**Problem details:** Look through the lines below and copy each one that includes "started".

**Extracted entries:**
────────
Definition cleanup_cgroup (jailer_id : SandboxId) : prog Outside (result unit RuntimeError) :=
  (let cgroup := join cgroup_parent (SandboxId_to_string jailer_id) in
   if negb (path_starts_with cgroup cgroup_parent) || path_eq cgroup cgroup_parent
   then throw (RuntimeError_internal "refusing unsafe cgroup cleanup")
   else
   do found <- act (cgroup_metadata cgroup) ;;
   match found with
   | Err error =>
       if bool_decide (io_kind error = IoNotFound) then ok tt
       else throw (RuntimeError_internal
         ("inspect cgroup " +:+ Path_to_string cgroup +:+ ": " +:+ io_text error))
   | Ok _ =>
       do kill_result <- act (cgroup_write (join cgroup "cgroup.kill") "1") ;;
       do removed <- remove_cgroup CGROUP_ATTEMPTS cgroup (MkIoError IoOther "") ;;
       match removed with
       | Ok _ => ok tt
       | Err last_error =>
           do events <- read_or_unavailable (join cgroup "cgroup.events") ;;
           do processes <- read_or_unavailable (join cgroup "cgroup.procs") ;;
           let kill := match kill_result with Ok _ => "ok" | Err error => io_text error end in
           throw (RuntimeError_internal
             ("remove cgroup " +:+ Path_to_string cgroup +:+ ": " +:+ io_text last_error +:+ "; cgroup.kill="
              +:+ kill +:+ "; events=" +:+ debug_text events +:+ "; procs=" +:+ debug_text processes))
       end
   end)%prog.

Definition kill_and_wait (child : VmProcess) : prog FirecrackerRuntime unit :=
  outside (do _ <- act (process_kill child) ;; do _ <- act (process_wait child) ;; Ret tt)%prog.

Definition delete_lease (network : option NetworkLease) : prog FirecrackerRuntime (result unit RuntimeError) :=
  match network with Some lease => host_net (delete_network lease) | None => ok tt end.

Definition fc_error (error : FirecrackerError) : RuntimeError :=
  MkRuntimeError Unavailable (FirecrackerError_to_string error).

(** A call of the VMM's API. *)
Definition fc_call {A} (p : prog Outside (result A FirecrackerError)) : prog FirecrackerRuntime (result A RuntimeError) :=
  prog_map_err fc_error (outside p).

(** [terminate_record] on the record behind a reference whose lock is held. *)
Definition terminate_record (r : Ref) : prog FirecrackerRuntime (result unit RuntimeError) :=
  (do _ <- update r (set_fx_state Deleting) ;;
   do? record <- deref r ;;
   do _ <- outside (api_put (fx_api record) "/actions" (B_InstanceAction (MkInstanceAction SendCtrlAltDel))) ;;
   do exited <- outside (act (process_wait_for (fx_child record) (millis 2000))) ;;
   do _ <- (if exited : bool then Ret tt else kill_and_wait (fx_child record)) ;;
   do network_result <- delete_lease (fx_network record) ;;
   do jail_result <- cleanup_chroot (fx_chroot_root record) ;;
   do cgroup_result <- outside (cleanup_cgroup (fx_jailer_id record)) ;;
   do _ <- update r (set_fx_state
     (if is_ok network_result && is_ok jail_result && is_ok cgroup_result then Deleted else Failed)) ;;
   do? _ <- of_result network_result ;;
   do? _ <- of_result jail_result ;;
   of_result cgroup_result)%prog.

(** ** Waiting

    The four waits of the sources are loops that try, sleep five milliseconds
    and give up at a time limit. *)
Definition poll_turn {X R} (started limit : Z) (attempt : X -> prog Outside (X + R)) (expired : X -> R) (x : X) :
  prog Outside (X + R) :=
  (do t <- gets now ;;
   if (limit <=? t - started)%Z then Ret (inr (expired x))
   else
   do r <- attempt x ;;
   match r with
   | inr r => Ret (inr r)
   | inl x => do _ <- act (sleep_for (millis 5)) ;; Ret (inl x)
   end)%prog.

(** More turns of five milliseconds than any [Duration] holds. *)
Definition POLL_TURNS : nat := 100.

Definition poll {X R} (limit : Z) (attempt : X -> prog Outside (X + R)) (expired : X -> R) (x : X) : prog Outside R :=
  (do started <- gets now ;;
   fmap_prog (fun r => match r with inr r => r | inl x => expired x end)
     (loop POLL_TURNS (poll_turn started limit attempt expired) x))%prog.

Definition wait_for_socket (path : Path) (limit : Z) : prog Outside (result unit RuntimeError) :=
  poll limit
    (fun _ => do there <- lift (path_exists path) ;; Ret (if there : bool then inr (Ok tt) else inl tt))%prog
    (fun _ => Err (MkRuntimeError Timeout ("socket did not appear: " +:+ Path_to_string path))) tt.

(** The value that the loop carries is the last error. *)
Definition wait_for_api (api : FirecrackerClient) (limit : Z) : prog Outside (result unit RuntimeError) :=
  poll limit
    (fun _ =>
       do answer <- api_get_version api "/version" ;;
       Ret (match answer with
            | Ok version =>
                inr (if String.eqb version FIRECRACKER_VERSION then Ok tt
                     else Err (MkRuntimeError Unavailable
                       ("expected Firecracker " +:+ FIRECRACKER_VERSION +:+ ", got " +:+ version)))
            | Err error => inl (FirecrackerError_to_string error)
            end))%prog
    (fun last_error => Err (MkRuntimeError Unavailable
       ("Firecracker API did not become ready: " +:+ last_error)))
    "no request attempted".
────────
**Output:**
Definition poll_turn {X R} (started limit : Z) (attempt : X -> prog Outside (X + R)) (expired : X -> R) (x : X) :
   if (limit <=? t - started)%Z then Ret (inr (expired x))
  (do started <- gets now ;;
     (loop POLL_TURNS (poll_turn started limit attempt expired) x))%prog.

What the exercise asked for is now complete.